How it differs from OPA / tfsec / CSPM

  • OPA/Sentinel: general policy engines for decisions. Stave: control evaluation over snapshot history with compound risk scoring.
  • tfsec/Checkov: static IaC analysis. Stave: evaluation of normalized observed state snapshots with duration tracking.
  • CSPM: live cloud visibility with API calls. Stave: offline evaluation with local files, deterministic rankings.

Scope boundaries

  • Evaluation-only — Stave evaluates observations; extractors and remediators are separate programs.
  • Offline by design — all inputs are local files; cloud API access belongs to extractors.
  • Deterministic — same inputs always produce the same findings, scores, and rankings.

Developer Workflow

This workflow is for contributors and product engineers using Stave without changing Stave internals.

  1. Prepare observations as obs.v0.1 JSON snapshots in a local directory.
  2. Prepare controls as ctrl.v1 YAML files (for example under controls/s3).
  3. Validate artifacts before evaluation:
    • stave validate --controls <dir> --observations <dir>
  4. Run evaluation:
    • stave apply --controls <dir> --observations <dir> --max-unsafe <duration>
  5. If results are unexpected, run diagnostics:
    • stave diagnose --controls <dir> --observations <dir> [--previous-output <file>]
  6. Iterate on control definitions and input quality (not on Stave code) until outputs match expected safety intent.

Responsibility Split

Developers must do

  • Define control intent in YAML (IDs, predicate logic, thresholds).
  • Produce valid observation snapshots from approved sources.
  • Choose runtime options (--max-unsafe, --now, allow unknown input policy).
  • Review and act on violations/diagnostics.
  • Version-control control definitions and snapshots as evidence artifacts.

Stave provides out of the box

  • Schema validation for control and observation contracts.
  • Deterministic evaluation logic over snapshots and time windows.
  • Built-in operator semantics (eq, in, missing, any_match, etc.).
  • Standardized output structures (JSON/text flows with safety envelope validation where enabled).
  • Diagnostics for common mismatch causes (threshold too high, insufficient span, reset behavior, clock skew).
  • Offline operation (no cloud credentials required at evaluation time).

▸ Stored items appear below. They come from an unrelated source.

(* ===== verification/Toml.v ===== *)
(** * The TOML subset

    [crates/vitrin-core/src/toml_subset.rs]: table headers, strings with two
    escapes, arrays of strings, booleans and integers, as the principal
    registry and the realm files write them. The constructors of [SubsetDetail]
    stand for the message texts of the source. *)

From S2P Require Import Prelude Text.

Inductive SubsetDetail : Type :=
| ExpectedArray
| ExpectedCommaOrBracket
| ExpectedBoolean
| ExpectedInteger
| LeadingZeros
| IntegerOverflow
| ExpectedString
| BadEscape
| ControlInString
| UnterminatedString
| TrailingContent (what : Str).

Record SubsetError : Type := SubsetErrorAt { se_line : Z; se_detail : SubsetDetail }.

Definition quote_char : Z := 34.
Definition backslash : Z := 92.

(** [trailing_blank]: only whitespace, or a comment after it, may follow. *)
Definition blank_or_comment (rest : Str) : bool :=
  match trim_start rest with [] => true | c :: _ => c =? ch "#" end.
Definition trailing_blank (rest : Str) (line : Z) (what : string)
    : result unit SubsetError :=
  if blank_or_comment rest then Ok tt
  else Err (SubsetErrorAt line (TrailingContent (str what))).

Definition table_header (line : Str) : option (Str * Str) :=
  match strip_prefix (str "[[") line with
  | None => None
  | Some rest =>
      match split_once (str "]]") rest with
      | None => None
      | Some (name, after) =>
          if forallb (fun c => is_ascii_alphanumeric c || (c =? ch "_")) name
             && negb (bool_decide (name = []))
          then Some (str "[[" ++ name ++ str "]]", after)
          else None
      end
  end.

(** The loop of [scan_basic_string], after the opening quote. *)
Fixpoint scan_loop (line : Z) (chars : Str) (out : Str) (escaped : bool)
    : result (Str * Str) SubsetError :=
  match chars with
  | [] => Err (SubsetErrorAt line UnterminatedString)
  | c :: chars =>
      if escaped then
        if (c =? backslash) || (c =? quote_char)
        then scan_loop line chars (out ++ [c]) false
        else Err (SubsetErrorAt line BadEscape)
      else if c =? backslash then scan_loop line chars out true
      else if c =? quote_char then Ok (out, chars)
      else if is_control c then Err (SubsetErrorAt line ControlInString)
      else scan_loop line chars (out ++ [c]) false
  end.

Definition scan_basic_string (value : Str) (line : Z) : result (Str * Str) SubsetError :=
  match value with
  | c :: chars =>
      if c =? quote_char then scan_loop line chars [] false
      else Err (SubsetErrorAt line ExpectedString)
  | [] => Err (SubsetErrorAt line ExpectedString)
  end.

Definition basic_string (value : Str) (line : Z) : result Str SubsetError :=
  let? (parsed, rest) := scan_basic_string value line in
  let? _ := trailing_blank rest line "string value" in
  Ok parsed.

(** The loop of [string_array]; [None] is an exhausted fuel. *)
Fixpoint array_loop (fuel : nat) (line : Z) (rest : Str) (out : list Str)
    : option (result (list Str) SubsetError) :=
  match fuel with
  | O => None
  | S fuel =>
      match strip_prefix (str "]") rest with
      | Some after => Some (let? _ := trailing_blank after line "array value" in Ok out)
      | None =>
          let element rest :=
            match scan_basic_string rest line with
            | Err e => Some (Err e)
            | Ok (element, after) =>
                array_loop fuel line (trim_start after) (out ++ [element])
            end in
          match out with
          | [] => element rest
          | _ =>
              match strip_prefix (str ",") rest with
              | None => Some (Err (SubsetErrorAt line ExpectedCommaOrBracket))
              | Some rest =>
                  let rest := trim_start rest in
                  match strip_prefix (str "]") rest with
                  | Some after =>
                      Some (let? _ := trailing_blank after line "array value" in Ok out)
                  | None => element rest
                  end
              end
          end
      end
  end.

Definition string_array_fuel (fuel : nat) (value : Str) (line : Z)
    : option (result (list Str) SubsetError) :=
  match strip_prefix (str "[") value with
  | None => Some (Err (SubsetErrorAt line ExpectedArray))
  | Some rest => array_loop fuel line (trim_start rest) []
  end.

(** [string_array], with as much fuel as the value has characters; the last
    branch is never taken ([toml_array_total_round_trip]). *)
Definition string_array (value : Str) (line : Z) : result (list Str) SubsetError :=
  match string_array_fuel (S (List.length value)) value line with
  | Some r => r
  | None => Err (SubsetErrorAt line ExpectedArray)
  end.

Definition boolean (value : Str) (line : Z) : result bool SubsetError :=
  match strip_prefix (str "true") value with
  | Some rest => let? _ := trailing_blank rest line "boolean value" in Ok true
  | None =>
      match strip_prefix (str "false") value with
      | Some rest => let? _ := trailing_blank rest line "boolean value" in Ok false
      | None => Err (SubsetErrorAt line ExpectedBoolean)
      end
  end.

(** The split at the first character that is not a digit. *)
Fixpoint span_digits (s : Str) : Str * Str :=
  match s with
  | c :: s' =>
      if is_ascii_digit c then let '(d, r) := span_digits s' in (c :: d, r) else ([], s)
  | [] => ([], [])
  end.

Definition integer (value : Str) (line : Z) : result Z SubsetError :=
  let '(digits, rest) := span_digits value in
  if bool_decide (digits = []) then Err (SubsetErrorAt line ExpectedInteger) else
  if (1 <? str_len digits) && starts_with (str "0") digits
  then Err (SubsetErrorAt line LeadingZeros) else
  let? _ := trailing_blank rest line "integer value" in
  ok_or (parse_unsigned u32_max digits) (SubsetErrorAt line IntegerOverflow).

(* ------------------------------------------------------------------------ *)
(** ** The quoted form of a string *)

Definition escape_char (c : Z) : Str :=
  if (c =? backslash) || (c =? quote_char) then [backslash; c] else [c].
Fixpoint escape (s : Str) : Str :=
  match s with [] => [] | c :: s => escape_char c ++ escape s end.
Definition quoted (s : Str) : Str := quote_char :: escape s ++ [quote_char].

Definition no_control (s : Str) : bool := forallb (fun c => negb (is_control c)) s.

Lemma scan_loop_escape line s rest out :
  no_control s = true ->
  scan_loop line (escape s ++ quote_char :: rest) out false = Ok (out ++ s, rest).
Proof.
  unfold no_control. revert out. induction s as [|c s IH]; intros out; simpl.
  - intros _. by rewrite app_nil_r.
  - intros [Hc Hs]%andb_prop. unfold escape_char.
    destruct ((c =? backslash) || (c =? quote_char))%bool eqn:Hq; simpl; rewrite ?Hq.
    + rewrite IH by done. by rewrite <- app_assoc.
    + apply orb_false_elim in Hq as [-> ->]. apply negb_true_iff in Hc. rewrite Hc, IH by done.
      by rewrite <- app_assoc.
Qed.

Lemma scan_loop_Ok line chars out s rest :
  scan_loop line chars out false = Ok (s, rest) ->
  exists t, s = out ++ t /\ chars = escape t ++ quote_char :: rest /\ no_control t = true.
Proof.
  remember (List.length chars) as n eqn:Hn. revert chars out Hn.
  induction n as [n IH] using (well_founded_induction lt_wf). intros chars out -> H.
  assert (forall c chars', (List.length chars' < List.length chars)%nat ->
    chars = escape_char c ++ chars' -> is_control c = false ->
    scan_loop line chars' (out ++ [c]) false = Ok (s, rest) ->
    exists t, s = out ++ t /\ chars = escape t ++ quote_char :: rest /\ no_control t = true)
    as Hstep.
  { intros c chars' Hlt -> Hc Hl. destruct (IH _ Hlt chars' _ eq_refl Hl) as (t & -> & -> & Ht).
    exists (c :: t). unfold no_control in *. simpl. rewrite <- !app_assoc, Hc. done. }
  destruct chars as [|c chars]; simpl in H; [done|].
  destruct (Z.eqb_spec c backslash); [subst|].
  - destruct chars as [|d chars]; simpl in H; [done|].
    destruct ((d =? backslash) || (d =? quote_char))%bool eqn:Hd; [|done].
    eapply (Hstep d chars); [simpl; lia| | |done].
    + unfold escape_char. by rewrite Hd.
    + apply orb_prop in Hd as [->%Z.eqb_eq| ->%Z.eqb_eq]; done.
  - destruct (Z.eqb_spec c quote_char); [subst|].
    + simplify_eq. exists []. by rewrite app_nil_r.
    + destruct (is_control c) eqn:Hc; [done|].
      eapply (Hstep c chars); [simpl; lia| |done|done]. unfold escape_char.
      rewrite (proj2 (Z.eqb_neq c _)), (proj2 (Z.eqb_neq c _)) by done. done.
Qed.

(** A scan succeeds exactly on the quoted form of a control-free string, which
    is therefore the only spelling of that string. *)
Lemma scan_basic_string_iff value line s rest :
  scan_basic_string value line = Ok (s, rest) <->
  value = quoted s ++ rest /\ no_control s = true.
Proof.
  unfold scan_basic_string, quoted. split.
  - destruct value as [|c chars]; [done|]. destruct (Z.eqb_spec c quote_char); [subst|done].
    intros (t & -> & -> & Ht)%scan_loop_Ok. simpl. by rewrite <- app_assoc.
  - intros [-> Hs]. simpl. rewrite <- app_assoc. simpl. by rewrite scan_loop_escape.
Qed.

Lemma escape_len s : (List.length s <= List.length (escape s))%nat.
Proof.
  induction s as [|c s IH]; simpl; [lia|]. rewrite List.length_app.
  unfold escape_char. case_match; simpl; lia.
Qed.

Lemma trim_start_len s : (List.length (trim_start s) <= List.length s)%nat.
Proof. induction s as [|c s IH]; simpl; [lia|]. case_match; simpl; lia. Qed.

Lemma scan_shorter value line s rest :
  scan_basic_string value line = Ok (s, rest) -> (List.length rest < List.length value)%nat.
Proof.
  intros [-> _]%scan_basic_string_iff. unfold quoted. simpl. rewrite !List.length_app. simpl. lia.
Qed.

(** The loop of [string_array] ends: as much fuel as characters is enough. *)
Lemma array_loop_total fuel line rest out :
  (List.length rest < fuel)%nat -> is_Some (array_loop fuel line rest out).
Proof.
  revert rest out. induction fuel as [|fuel IH]; intros rest out Hf; [lia|]. cbn [array_loop].
  destruct (strip_prefix (str "]") rest); [done|].
  assert (forall r, (List.length r <= List.length rest)%nat -> is_Some
    (match scan_basic_string r line with
     | Err e => Some (Err e)
     | Ok (element, after) => array_loop fuel line (trim_start after) (out ++ [element])
     end)) as Hel.
  { intros r Hr. destruct (scan_basic_string r line) as [[el after]|e] eqn:Hs; [|done].
    apply scan_shorter in Hs. apply IH. pose proof (trim_start_len after). lia. }
  destruct out as [|o out]; [by apply Hel|].
  destruct (strip_prefix (str ",") rest) as [r|] eqn:Hr; [|done].
  apply strip_prefix_Some in Hr as ->.
  destruct (strip_prefix (str "]") (trim_start r)); [done|]. apply Hel.
  pose proof (trim_start_len r). simpl. lia.
Qed.

(** A printed array: elements separated by a comma and a space. *)
Fixpoint array_tail (l : list Str) : Str :=
  match l with
  | [] => str "]"
  | s :: l => str ", " ++ quoted s ++ array_tail l
  end.
Definition print_array (l : list Str) : Str :=
  str "[" ++ match l with [] => str "]" | s :: l => quoted s ++ array_tail l end.

Lemma trim_start_quoted s r : trim_start (quoted s ++ r) = quoted s ++ r.
Proof. done. Qed.

Lemma trim_start_array_tail l : trim_start (array_tail l) = array_tail l.
Proof. by destruct l. Qed.

Lemma array_loop_tail fuel line l out :
  (List.length (array_tail l) < fuel)%nat -> out <> [] -> forallb no_control l = true ->
  array_loop fuel line (array_tail l) out = Some (Ok (out ++ l)).
Proof.
  revert fuel out. induction l as [|s l IH]; intros fuel out Hf Hne Hl.
  - destruct fuel; [simpl in Hf; lia|]. simpl. by rewrite app_nil_r.
  - simpl in Hl. apply andb_prop in Hl as [Hs Hl].
    destruct fuel as [|fuel]; [lia|]. destruct out as [|o out]; [done|].
    cbn [array_loop]. cbn [array_tail] in *.
    change (strip_prefix (str "]") (str ", " ++ quoted s ++ array_tail l)) with (@None Str).
    change (strip_prefix (str ",") (str ", " ++ quoted s ++ array_tail l))
      with (Some (str " " ++ quoted s ++ array_tail l)). cbv iota.
    change (trim_start (str " " ++ quoted s ++ array_tail l)) with (quoted s ++ array_tail l).
    change (strip_prefix (str "]") (quoted s ++ array_tail l)) with (@None Str). cbv iota.
    rewrite (proj2 (scan_basic_string_iff _ line s (array_tail l))) by done.
    rewrite trim_start_array_tail, IH; [by rewrite <- app_assoc| |by destruct out|done].
    rewrite !List.length_app in Hf. change (List.length (str ", ")) with 2%nat in Hf. lia.
Qed.

(* ------------------------------------------------------------------------ *)
(** ** Properties *)

(** String values have one spelling each. [basic_string] accepts exactly the
    double-quoted form of a string without control characters, in which only
    the backslash and the quote are escaped, followed by blanks or a comment,
    and returns that string. *)
Theorem toml_string_exact (value : Str) (line : Z) (s : Str) :
  basic_string value line = Ok s <->
  exists rest, value = quoted s ++ rest /\ no_control s = true
               /\ blank_or_comment rest = true.
Proof.
  unfold basic_string, trailing_blank. split.
  - intros ([p rest] & Hs%scan_basic_string_iff & H)%rbind_ok. destruct Hs as [-> Hc].
    case_match eqn:Hb; simplify_eq/=. eauto.
  - intros (rest & -> & Hc & Hb).
    rewrite (proj2 (scan_basic_string_iff _ _ s rest)) by done. cbn [rbind].
    by rewrite Hb.
Qed.

(** The array parser returns on every input, with as much fuel as the value
    has characters, and reads back the array it is given: printing any list of
    control-free strings and parsing the result yields that list. *)
Theorem toml_array_total_round_trip (value : Str) (line : Z) (l : list Str)
  (Hl : forallb no_control l = true) :
  is_Some (string_array_fuel (S (List.length value)) value line) /\
  string_array (print_array l) line = Ok l.
Proof.
  split.
  - unfold string_array_fuel. destruct (strip_prefix (str "[") value) as [r|] eqn:Hv; [|done].
    apply strip_prefix_Some in Hv as ->. apply array_loop_total.
    pose proof (trim_start_len r). simpl. lia.
  - unfold string_array.
    enough (string_array_fuel (S (List.length (print_array l))) (print_array l) line
            = Some (Ok l)) as -> by done.
    unfold string_array_fuel, print_array. destruct l as [|s l]; [done|].
    simpl in Hl. apply andb_prop in Hl as [Hs Hl].
    rewrite (proj2 (strip_prefix_Some (str "[") _ (quoted s ++ array_tail l))) by done.
    rewrite trim_start_quoted. set (n := List.length _). cbn [array_loop].
    change (strip_prefix (str "]") (quoted s ++ array_tail l)) with (@None Str). cbv iota.
    rewrite (proj2 (scan_basic_string_iff _ line s (array_tail l))) by done.
    rewrite trim_start_array_tail, array_loop_tail; [done| |done|done].
    unfold n. rewrite !List.length_app. change (List.length (str "[")) with 1%nat. lia.
Qed.

Lemma toml_array_total_round_trip_witness :
  string_array (str "[7, 8]") 1 = Err (SubsetErrorAt 1 ExpectedString) /\
  string_array (print_array [str "a"; str "b"]) 1 = Ok [str "a"; str "b"].
Proof.
  split; [vm_compute; reflexivity|].
  exact (proj2 (toml_array_total_round_trip (str "[]") 1 [str "a"; str "b"] eq_refl)).
Defined.
(* ===== verification/Seccomp.v ===== *)
(** * The realm's system-call filter

    [crates/vitrin-realm-init/src/seccomp.rs] on x86_64: the table of denied system
    calls, its compiler to classic BPF and its installation. The kernel that runs
    the filter is [BpfMachine]: one equation per opcode the compiler emits. [None]
    of a definition is a panic. *)

From S2P Require Import Prelude Text.

(* ------------------------------------------------------------------------ *)
(** ** The table *)

Inductive EscapeClass : Type :=
| MaliciousAppInAShim | RansomwarePayloadInARealm | ReachableServiceLateralEscape | HijackedPromptInjectedAgent
| MaliciousAgentClient | MaliciousRelyingApp | ImpersonatingDaemon | CompromisedShim.
Inductive Predicate : Type :=
| Always
| ArgNotIn (arg : Z) (allowed : list Z).
Record Row : Type := {
  ro_name : Str;
  ro_nr : Z;
  ro_class : EscapeClass;
  ro_errno : Z;
  ro_predicate : Predicate }.

(** [libc]'s numbers. *)
Definition EPERM : Z := 1.
Definition ENOSYS : Z := 38.
Definition EAFNOSUPPORT : Z := 97.
Definition E2BIG : Z := 7.
Definition EACCES : Z := 13.

(** AF_UNSPEC, AF_UNIX, AF_INET, AF_INET6, AF_NETLINK. *)
Definition ALLOWED_SOCKET_FAMILIES : list Z := [0; 1; 2; 10; 16].
Definition ALLOWED_PERSONALITIES : list Z := [0; 4294967295].
Definition ROW_COUNT : Z := 13.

What does NOT require changing Stave code

For normal adoption, teams should only change:

  • Control YAML files
  • Observation snapshot inputs
  • CLI runtime flags

Teams should not need to modify:

  • internal/core evaluator logic
  • app use-case orchestration
  • input/output adapters

If you need those code changes, treat it as platform extension work, not normal control authoring.